Lemma plain_str s : utf8_text s -> plain_text 1 (JStr s).
Proof. intros. unfold plain_text. by split_and!. Qed.
Lemma plain_int z : plain_text 1 (JInt z).
Proof. intros. unfold plain_text. by split_and!. Qed.
Lemma plain_opt o : utf8_json (opt_str o) -> plain_text 1 (opt_str o).
Proof. intros H. unfold plain_text. split_and!; by destruct o. Qed.
Lemma plain_weaken b b' j : b <= b' -> plain_text b j -> plain_text b' j.
Proof. intros Hb (H1 & H2 & H3). unfold plain_text. split_and!; try done. lia. Qed.

Lemma plain_object b (d : contract) : 0 <= b -> NoDup d.*1 -> Forall (fun kv => utf8_text kv.1 /\ plain_text b kv.2) d -> plain_text (1 + b) (JObj d).
Proof.
  intros Hb Hn Hd. unfold plain_text. split_and!.
  - apply utf8_obj. eapply Forall_impl; [exact Hd|]. intros kv [H1 [H2 _]]. by split.
  - apply object_wf; [done|]. intros k v Hin. rewrite Forall_forall in Hd. by apply (Hd (k, v)).
  - cbn [_json_depth]. clear Hn. induction Hd as [|kv d [_ (_ & _ & H)] _ IH]; cbn; lia.
Qed.
Lemma plain_list b (l : list json) : 0 <= b -> Forall (plain_text b) l -> plain_text (1 + b) (JList l).
Proof.
  intros Hb Hl. unfold plain_text. split_and!.
  - apply utf8_list. eapply Forall_impl; [exact Hl|]. by intros j [H _].
  - cbn. apply forallb_forall. intros j Hj%list_elem_of_In. rewrite Forall_forall in Hl. by apply Hl.
  - cbn [_json_depth]. induction Hl as [|j l (_ & _ & H) _ IH]; cbn; lia.
Qed.

Lemma name_text s : all_chars (fun c => code c <? 128)%N s = true -> utf8_text s.
Proof. apply ascii_utf8. Qed.

Lemma git_object_text s : git_object (JStr s) = Ok true -> utf8_text s.
Proof.
  unfold git_object. generalize (match_items (times 40 is_hex) s) (hex_text 40 s). intros b H [= ->]. by apply H.
Qed.

Lemma identity_plain i : valid_identity i -> plain_text 2 (JObj (identity_to_document i)).
Proof.
  unfold valid_identity, identity_of. intros H. take_ok H a Ea. take_ok H b Eb. take_guard H Ec. take_ok H u Ed. rewrite Ec in Eb. clear Ec b.
  destruct a; [|done]. apply (plain_object 1); [lia|apply (bool_decide_unpack (NoDup ["commit"; "tree"; "subject_id"])); vm_compute; exact I|].
  repeat (apply Forall_cons; split); try apply Forall_nil_2; (split; [by apply name_text|]); cbn [snd]; apply plain_str.
  - by apply git_object_text.
  - by apply git_object_text.
  - by eapply require_digest_text.
Qed.

Lemma node_plain n : valid_node n -> plain_text 2 (JObj (wave_node_to_document n)).
Proof.
  unfold valid_node, wave_node_of. intros H. take_ok H u E1. take_ok H z E2. take_ok H cp E3. take_ok H rd E4.
  apply (plain_object 1); [lia|apply (bool_decide_unpack (NoDup ["node_id"; "state"; "attempt"; "checkpoint_digest"; "result_digest"])); vm_compute; exact I|].
  repeat (apply Forall_cons; split); try apply Forall_nil_2; (split; [by apply name_text|]); cbn [snd].
  - apply plain_str. by eapply require_identifier_text.
  - apply plain_str. destruct (wave_node_state n); by apply name_text.
  - apply plain_int.
  - apply plain_opt. by eapply optional_digest_text.
  - apply plain_opt. by eapply optional_digest_text.
Qed.

Lemma manifest_plain m : valid_manifest m -> plain_text 4 (JObj (manifest_to_document m)).
Proof.
  intros Hv. assert (Hd := valid_digest m Hv). destruct Hv as (H & Hns & Hc). unfold rebuilt, manifest_of in H. take_ok H v Ev.
  take_ok H u1 E1. take_ok H u2 E2. take_ok H u3 E3. take_ok H u4 E4. take_ok H par E5. take_guard H E6. take_ok H cp E7. take_ok H t E8. clear H.
  apply (plain_object 3); [lia|apply (bool_decide_unpack (NoDup manifest_fields)); vm_compute; exact I|]. unfold manifest_to_document, manifest_body. cbn [app].
  repeat (apply Forall_cons; split); try apply Forall_nil_2; (split; [by apply name_text|]); cbn [snd].
  - by apply (plain_weaken 1), plain_int.
  - apply (plain_weaken 1), plain_str; [lia|by eapply require_identifier_text].
  - apply (plain_weaken 1), plain_str; [lia|by eapply require_digest_text].
  - apply (plain_weaken 1), plain_str; [lia|by eapply require_digest_text].
  - apply (plain_weaken 1), plain_str; [lia|by eapply require_digest_text].
  - apply (plain_weaken 1), plain_opt; [lia|by eapply optional_digest_text].
  - apply (plain_weaken 1), plain_str; [lia|destruct (wave_state m); by apply name_text].
  - apply (plain_list 2); [lia|]. apply Forall_fmap. eapply Forall_impl; [exact Hns|]. exact node_plain.
  - apply (plain_weaken 1), plain_opt; [lia|by eapply optional_digest_text].
  - destruct (candidate m) as [c|] eqn:E; [apply (plain_weaken 2); [lia|]; by apply identity_plain, Hc|by apply (plain_weaken 1)].
  - apply (plain_weaken 1), plain_str; [lia|by eapply require_time_text].
  - apply (plain_weaken 1), plain_str; [lia|]. rewrite Hd. apply sha_text.
Qed.

(** A manifest survives storage: the bytes of a valid manifest within the size
    limit are read back as exactly that manifest, and its document is. *)
Theorem manifest_bytes_round_trip m : valid_manifest m -> Z.of_nat (String.length (manifest_canonical_bytes m)) <= DEFAULT_MAXIMUM_JSON_BYTES ->
  manifest_from_bytes (manifest_canonical_bytes m) = Ok m.
Proof.
  intros Hv Hl. destruct (manifest_plain m Hv) as (Hu & Hw & Hd). unfold manifest_from_bytes, strict_object, strict_json_object, manifest_canonical_bytes.
  rewrite limits_ok by (apply object_text || exact Hl). cbn [rbind]. rewrite utf8_valid_text by (apply print_text; [by apply norm_utf8|constructor]). cbn [require rbind].
  destruct (parse_canonical _ Hw) as (o & Ho & ->); [unfold DEFAULT_MAXIMUM_JSON_DEPTH; lia|]. cbn [rbind]. by apply manifest_back.
Qed.

(** ** Histories of a wave *)

(** The manifests of a wave, the newest last: a planned one without a parent,
    then one transition after another. *)
Inductive wave_history : list WaveManifest -> Prop :=
| history_start m : valid_manifest m -> wave_state m = PLANNED -> parent_wave_digest m = None -> wave_history [m]
| history_step h m t m' : wave_history (h ++ [m]) -> step_ok t -> transition m t = Ok m' -> wave_history (h ++ [m; m']).

Lemma history_valid h : wave_history h -> Forall valid_manifest h.
Proof.
  induction 1 as [m Hm _ _|h m t m' Hh IH Ht E]; [by constructor|]. apply Forall_app in IH as [IH Hm]. apply Forall_app. split; [done|].
  apply Forall_cons in Hm as [Hm _]. constructor; [done|]. constructor; [|constructor].
    by apply (fo_valid _ _ _ (transition_follows _ _ _ Hm Ht E)).
Qed.

(** The last manifest of a history, and the step that made it. *)
Lemma history_last h m' : wave_history (h ++ [m']) ->
  (h = [] /\ wave_state m' = PLANNED /\ parent_wave_digest m' = None)
  \/ exists h0 m t, h = h0 ++ [m] /\ wave_history (h0 ++ [m]) /\ step_ok t /\ transition m t = Ok m' /\ follows m t m'.
Proof.
  intros H. inversion H as [m Hv Hs Hp E|h0 m t m1 Hh Ht Htr E].
  - left. destruct h as [|x h]; [by injection E as ->|]. by destruct h.
  - right. change [m; m1] with ([m] ++ [m1]) in E. rewrite (assoc_L (++)) in E. apply app_inj_tail in E as [<- ->].
    exists h0, m, t. split_and!; try done. apply transition_follows; [|done..]. apply history_valid in Hh. by apply Forall_app in Hh as [_ [? _]%Forall_cons].
Qed.

Lemma step_back h m' s : wave_history (h ++ [m']) -> s <> PLANNED -> wave_state m' = s ->
  exists h0 m t, h = h0 ++ [m] /\ wave_history (h0 ++ [m]) /\ follows m t m' /\ s ∈ allowed_transitions (wave_state m).
Proof.
  intros H Hs E. destruct (history_last h m' H) as [(_ & E' & _)|(h0 & m & t & -> & Hh & _ & _ & F)]; [congruence|].
  exists h0, m, t. split_and!; try done. rewrite <- E. apply (fo_allowed _ _ _ F).
Qed.

Lemma before_integrated s : INTEGRATED ∈ allowed_transitions s -> s = INTEGRATION_READY.
Proof. destruct s; cbn; set_solver. Qed.
Lemma before_ready s : INTEGRATION_READY ∈ allowed_transitions s -> s = VERIFYING.
Proof. destruct s; cbn; set_solver. Qed.
Lemma before_verifying s : VERIFYING ∈ allowed_transitions s -> s = CANDIDATE_SEALED.
Proof. destruct s; cbn; set_solver. Qed.
Lemma before_sealed s : CANDIDATE_SEALED ∈ allowed_transitions s -> s = CHECKPOINTED.
Proof. destruct s; cbn; set_solver. Qed.

(** What makes a manifest part of the lifecycle of a candidate of this wave. *)
Definition with_candidate (w m : WaveManifest) (s : WaveState) : Prop :=
  valid_manifest m /\ wave_state m = s /\ is_Some (wave_checkpoint m)
  /\ wave_id m = wave_id w /\ plan_digest m = plan_digest w /\ generation_id m = generation_id w /\ wave_subject m = wave_subject w
  /\ exists c, candidate m = Some c /\ candidate_subject c = wave_subject w.
Definition linked (m m' : WaveManifest) : Prop := parent_wave_digest m' = Some (digest_of m).

Lemma candidate_stage w m s : valid_manifest m -> wave_state m = s -> s ∈ candidate_states ->
  wave_id m = wave_id w /\ plan_digest m = plan_digest w /\ generation_id m = generation_id w /\ wave_subject m = wave_subject w -> with_candidate w m s.
Proof.
  intros Hv Hs Hin (? & ? & ? & Hsub). destruct (proj1 (valid_candidate m Hv)) as (c & Hc & Hcs & Hcp); [by rewrite Hs|].
  unfold with_candidate. split_and!; try done. exists c. split; [done|congruence].
Qed.

(** C19: no stage of a wave is skipped.  In every history of transitions that starts
    with a planned manifest, an integrated manifest is preceded by one that was
    ready for integration, one that was being verified, one whose candidate was
    sealed and a checkpoint, in this order and with nothing in between; each is
    valid, names its predecessor by digest, belongs to the same wave, plan,
    generation and subject, and from the sealing on has a checkpoint and a
    candidate of that subject. *)
Theorem integrated_wave_passed_every_stage h m : wave_history (h ++ [m]) -> wave_state m = INTEGRATED ->
  exists h0 p c v r, h = h0 ++ [p; c; v; r] /\ valid_manifest p /\ wave_state p = CHECKPOINTED /\ candidate p = None
    /\ with_candidate p c CANDIDATE_SEALED /\ with_candidate p v VERIFYING /\ with_candidate p r INTEGRATION_READY /\ with_candidate p m INTEGRATED
    /\ linked p c /\ linked c v /\ linked v r /\ linked r m.
Proof.
  intros H E.
  destruct (step_back h m INTEGRATED H ltac:(done) E) as (h1 & r & t1 & -> & H1 & F1 & A1). apply before_integrated in A1.
  destruct (step_back h1 r INTEGRATION_READY H1 ltac:(done) A1) as (h2 & v & t2 & -> & H2 & F2 & A2). apply before_ready in A2.
  destruct (step_back h2 v VERIFYING H2 ltac:(done) A2) as (h3 & c & t3 & -> & H3 & F3 & A3). apply before_verifying in A3.
  destruct (step_back h3 c CANDIDATE_SEALED H3 ltac:(done) A3) as (h4 & p & t4 & -> & H4 & F4 & A4). apply before_sealed in A4.
  assert (Hp : valid_manifest p) by (apply history_valid, Forall_app in H4; by destruct H4 as [_ [? _]%Forall_cons]).
  exists h4, p, c, v, r. rewrite <- !(assoc_L (++)). split; [done|]. split; [done|]. split; [done|].
  split; [apply (valid_candidate p Hp); rewrite A4; unfold open_states; set_solver|].
  assert (Hl : forall a t b, valid_manifest a -> follows a t b -> linked a b) by (intros a t b Ha F; unfold linked; rewrite (fo_parent _ _ _ F); by rewrite valid_digest).
  assert (L4 := Hl _ _ _ Hp F4). assert (L3 := Hl _ _ _ (fo_valid _ _ _ F4) F3). assert (L2 := Hl _ _ _ (fo_valid _ _ _ F3) F2).
  assert (L1 := Hl _ _ _ (fo_valid _ _ _ F2) F1). clear Hl.
  destruct F4 as [V4 _ S4 _ (? & ? & ? & ?) _ _], F3 as [V3 _ S3 _ (? & ? & ? & ?) _ _], F2 as [V2 _ S2 _ (? & ? & ? & ?) _ _], F1 as [V1 _ S1 _ (? & ? & ? & ?) _ _].
  split_and!; try assumption; (apply candidate_stage; [assumption|assumption|unfold candidate_states; set_solver|split_and!; congruence]).
Qed.

(** *** A digest commits to the whole history *)

Lemma wave_value_inj s s' : wave_value s = wave_value s' -> s = s'.
Proof. intros E. assert (H := wave_state_back s). rewrite E, wave_state_back in H. by injection H. Qed.

Lemma same_body m m' : valid_manifest m -> valid_manifest m' -> canonical_bytes (JObj (manifest_body m)) = canonical_bytes (JObj (manifest_body m')) -> m = m'.
Proof.
  intros Hv Hv' E. assert (Hd : digest_of m = digest_of m') by (unfold digest_of, canonical_digest; by rewrite E).
  rewrite <- !(valid_digest) in Hd by done.
  assert (Hw : forall x, valid_manifest x -> json_wf (JObj (manifest_to_document x)) = true /\ json_wf (JObj (manifest_body x)) = true).
  { intros x Hx. destruct (manifest_plain x Hx) as (_ & Hw & _). split; [done|]. unfold manifest_to_document in Hw. cbn [json_wf] in *.
    rewrite andb_true_iff in *. rewrite forallb_app, andb_true_iff in Hw. split; [|tauto]. vm_compute. reflexivity. }
  assert (Hb : forall k, norm (get k (manifest_body m)) = norm (get k (manifest_body m'))) by (apply same_bytes_members; [by apply Hw|by apply Hw|exact E]).
  destruct (norm_obj_members (manifest_to_document m)) as (o & Eo & _). destruct (norm_obj_members (manifest_to_document m')) as (o' & Eo' & _).
  assert (Hg : forall k, get k o = get k o').
  { intros k. stored (manifest_to_document m) Hn Eo Hg Hk. stored (manifest_to_document m') Hn' Eo' Hg' Hk'. rewrite Hg, Hg'.
    assert (Happ : forall x, get k (manifest_to_document x) = if has k (manifest_body x) then get k (manifest_body x) else get k [("manifest_digest", JStr (manifest_digest x))]).
    { intros x. unfold get, has, manifest_to_document. rewrite lookup_key_app. by destruct (lookup_key k (manifest_body x)). }
    rewrite !Happ, Hd. replace (has k (manifest_body m')) with (has k (manifest_body m)) by (apply eq_true_iff_eq; by rewrite !has_elem). destruct (has k (manifest_body m)); [apply Hb|done]. }
  assert (Hr : manifest_from_document o = manifest_from_document o').
  { unfold manifest_from_document. rewrite !Hg. f_equal. stored (manifest_to_document m) Hn Eo Hg1 Hk. stored (manifest_to_document m') Hn' Eo' Hg2 Hk'.
    rewrite (closed_stored _ _ _ _ Hk) by done. by rewrite (closed_stored _ _ _ _ Hk'). }
  rewrite (manifest_back m o Hv Eo), (manifest_back m' o' Hv' Eo') in Hr. by injection Hr.
Qed.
- - - -
What the exercise asks:
The listing above holds a line with "apply Forall_cons in" and a line with "(** What makes". Print the stretch from the first through the second, exactly and alone.

Output below:
  apply Forall_cons in Hm as [Hm _]. constructor; [done|]. constructor; [|constructor].
    by apply (fo_valid _ _ _ (transition_follows _ _ _ Hm Ht E)).
Qed.

(** The last manifest of a history, and the step that made it. *)
Lemma history_last h m' : wave_history (h ++ [m']) ->
  (h = [] /\ wave_state m' = PLANNED /\ parent_wave_digest m' = None)
  \/ exists h0 m t, h = h0 ++ [m] /\ wave_history (h0 ++ [m]) /\ step_ok t /\ transition m t = Ok m' /\ follows m t m'.
Proof.
  intros H. inversion H as [m Hv Hs Hp E|h0 m t m1 Hh Ht Htr E].
  - left. destruct h as [|x h]; [by injection E as ->|]. by destruct h.
  - right. change [m; m1] with ([m] ++ [m1]) in E. rewrite (assoc_L (++)) in E. apply app_inj_tail in E as [<- ->].
    exists h0, m, t. split_and!; try done. apply transition_follows; [|done..]. apply history_valid in Hh. by apply Forall_app in Hh as [_ [? _]%Forall_cons].
Qed.

Lemma step_back h m' s : wave_history (h ++ [m']) -> s <> PLANNED -> wave_state m' = s ->
  exists h0 m t, h = h0 ++ [m] /\ wave_history (h0 ++ [m]) /\ follows m t m' /\ s ∈ allowed_transitions (wave_state m).
Proof.
  intros H Hs E. destruct (history_last h m' H) as [(_ & E' & _)|(h0 & m & t & -> & Hh & _ & _ & F)]; [congruence|].
  exists h0, m, t. split_and!; try done. rewrite <- E. apply (fo_allowed _ _ _ F).
Qed.

Lemma before_integrated s : INTEGRATED ∈ allowed_transitions s -> s = INTEGRATION_READY.
Proof. destruct s; cbn; set_solver. Qed.
Lemma before_ready s : INTEGRATION_READY ∈ allowed_transitions s -> s = VERIFYING.
Proof. destruct s; cbn; set_solver. Qed.
Lemma before_verifying s : VERIFYING ∈ allowed_transitions s -> s = CANDIDATE_SEALED.
Proof. destruct s; cbn; set_solver. Qed.
Lemma before_sealed s : CANDIDATE_SEALED ∈ allowed_transitions s -> s = CHECKPOINTED.
Proof. destruct s; cbn; set_solver. Qed.

(** What makes a manifest part of the lifecycle of a candidate of this wave. *)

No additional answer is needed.